Hennagir desperately wanted to mend enough so that the Marine Corps would let him travel to Camp Lejeune for this day, Aug 26.
That wish motivated him, maybe even kept him alive, through the summer's 16 surgeries and three skin grafts. The pain was so intense that he was sure his screams were heard all through the National Naval Medical Center in Bethesda, Md.
"There were times when I wondered if the kid was ever going to get a break," said his uncle Jim English, a 20-year Navy veteran, who would stare helplessly out the hospital window.
And now here Hennagir was. The late-August sun was blazing. He sat in his wheelchair, his baggy new jeans from American Eagle tucked up under his lost legs.
Still taking strong doses of methadone, a narcotic used for chronic pain, with newly grafted skin on his left arm in danger from the menacing sun, the corporal waited for the busload of Marines to pull up at the barracks.

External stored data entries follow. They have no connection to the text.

(** In a list sorted by key, the rank of an element is its index. *)
Lemma older_sorted l i s :
  StronglySorted key_le l → NoDup (session_id <$> l) → l !! i = Some s →
  older l (session_key s) = i.
Proof.
  intros Hs Hnd Hi. rewrite <- (take_drop i l). unfold older.
  rewrite filter_app, length_app. rewrite (drop_S _ _ _ Hi).
  assert (E1 : filter (λ x, key_lt (session_key x) (session_key s)) (take i l) = take i l).
  { assert (Hall : ∀ x, x ∈ take i l → key_lt (session_key x) (session_key s)).
    { intros x Hx. rewrite <- (take_drop i l), (drop_S _ _ _ Hi) in Hs.
      destruct (StronglySorted_app_1_elem_of _ _ _ x s Hs Hx ltac:(left)) as [?|E]; [done|].
      exfalso. apply list_elem_of_lookup in Hx as [j Hj]. apply lookup_take_Some in Hj as [Hj Hji].
      assert (j = i); [|lia]. injection E as _ E.
      apply (NoDup_lookup _ _ _ (session_id s) Hnd); rewrite list_lookup_fmap, ?Hi, ?Hj; cbn; congruence. }
    clear -Hall. induction (take i l) as [|x m IH]; [done|]. rewrite filter_cons, decide_True by set_solver.
    f_equal. apply IH. set_solver. }
  assert (E2 : filter (λ x, key_lt (session_key x) (session_key s)) (s :: drop (S i) l) = []).
  { apply elem_of_nil_inv. intros x [Hlt Hx]%list_elem_of_filter.
    rewrite <- (take_drop i l), (drop_S _ _ _ Hi) in Hs.
    apply StronglySorted_app_1_r in Hs. apply elem_of_cons in Hx as [->|Hx].
    - unfold key_lt in Hlt. lia.
    - apply StronglySorted_inv in Hs as [_ Hall]. rewrite Forall_forall in Hall.
      destruct (Hall x Hx) as [Hlt'|E]; unfold key_lt in *; [lia|]. rewrite E in Hlt. lia. }
  rewrite E1, E2, length_take. cbn. apply lookup_lt_Some in Hi. lia.
Qed.

Lemma count_below {A} (r : A → nat) (l : list A) n :
  r <$> l = seq 0 (length l) → length (filter (λ x, r x < n)%nat l) = Nat.min n (length l).
Proof.
  intros E. assert (Hgen : length (filter (λ x, r x < n)%nat l)
                           = length (filter (λ k, k < n)%nat (r <$> l))).
  { clear E. induction l as [|x l IH]; [done|]. rewrite fmap_cons, !filter_cons. case_decide; cbn; lia. }
  rewrite Hgen, E. generalize (length l). intros m.
  assert (∀ a, length (filter (λ k, k < n)%nat (seq a m)) = Nat.min (n - a) m) as ->; [|lia].
  induction m as [|m IH]; intros a; [cbn; lia|]. change (seq a (S m)) with (a :: seq (S a) m).
  rewrite filter_cons. case_decide; cbn [length]; rewrite IH; lia.
Qed.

His fiancee, Sherri Baskerville, was beside him, wiping sweat off his face with a tissue. They had gotten engaged three weeks before he shipped out, and his first thought, once he realized his legs were gone, was that Sherri would soon be gone, too.
She was still with him, though. His aunt and uncle, Donna and Jim English, who had raised him since he was 9, were there, too.
Through two tours in Iraq, Hennagir's platoon had been his family. He had this profound need to see these Marines home safely, to be with them, to find out - was he still one of them?
Finding a family
Cpl. Hennagir had wanted to enlist since he first heard about the Marines as a boy. They were the toughest of the tough, who pushed themselves the hardest. This, he said, was what he needed.
"I wanted to prove to myself that I'm better than my father," he said.
The first five years of Hennagir's life were chaotic, to say the least, and he has only harsh words about his biological parents.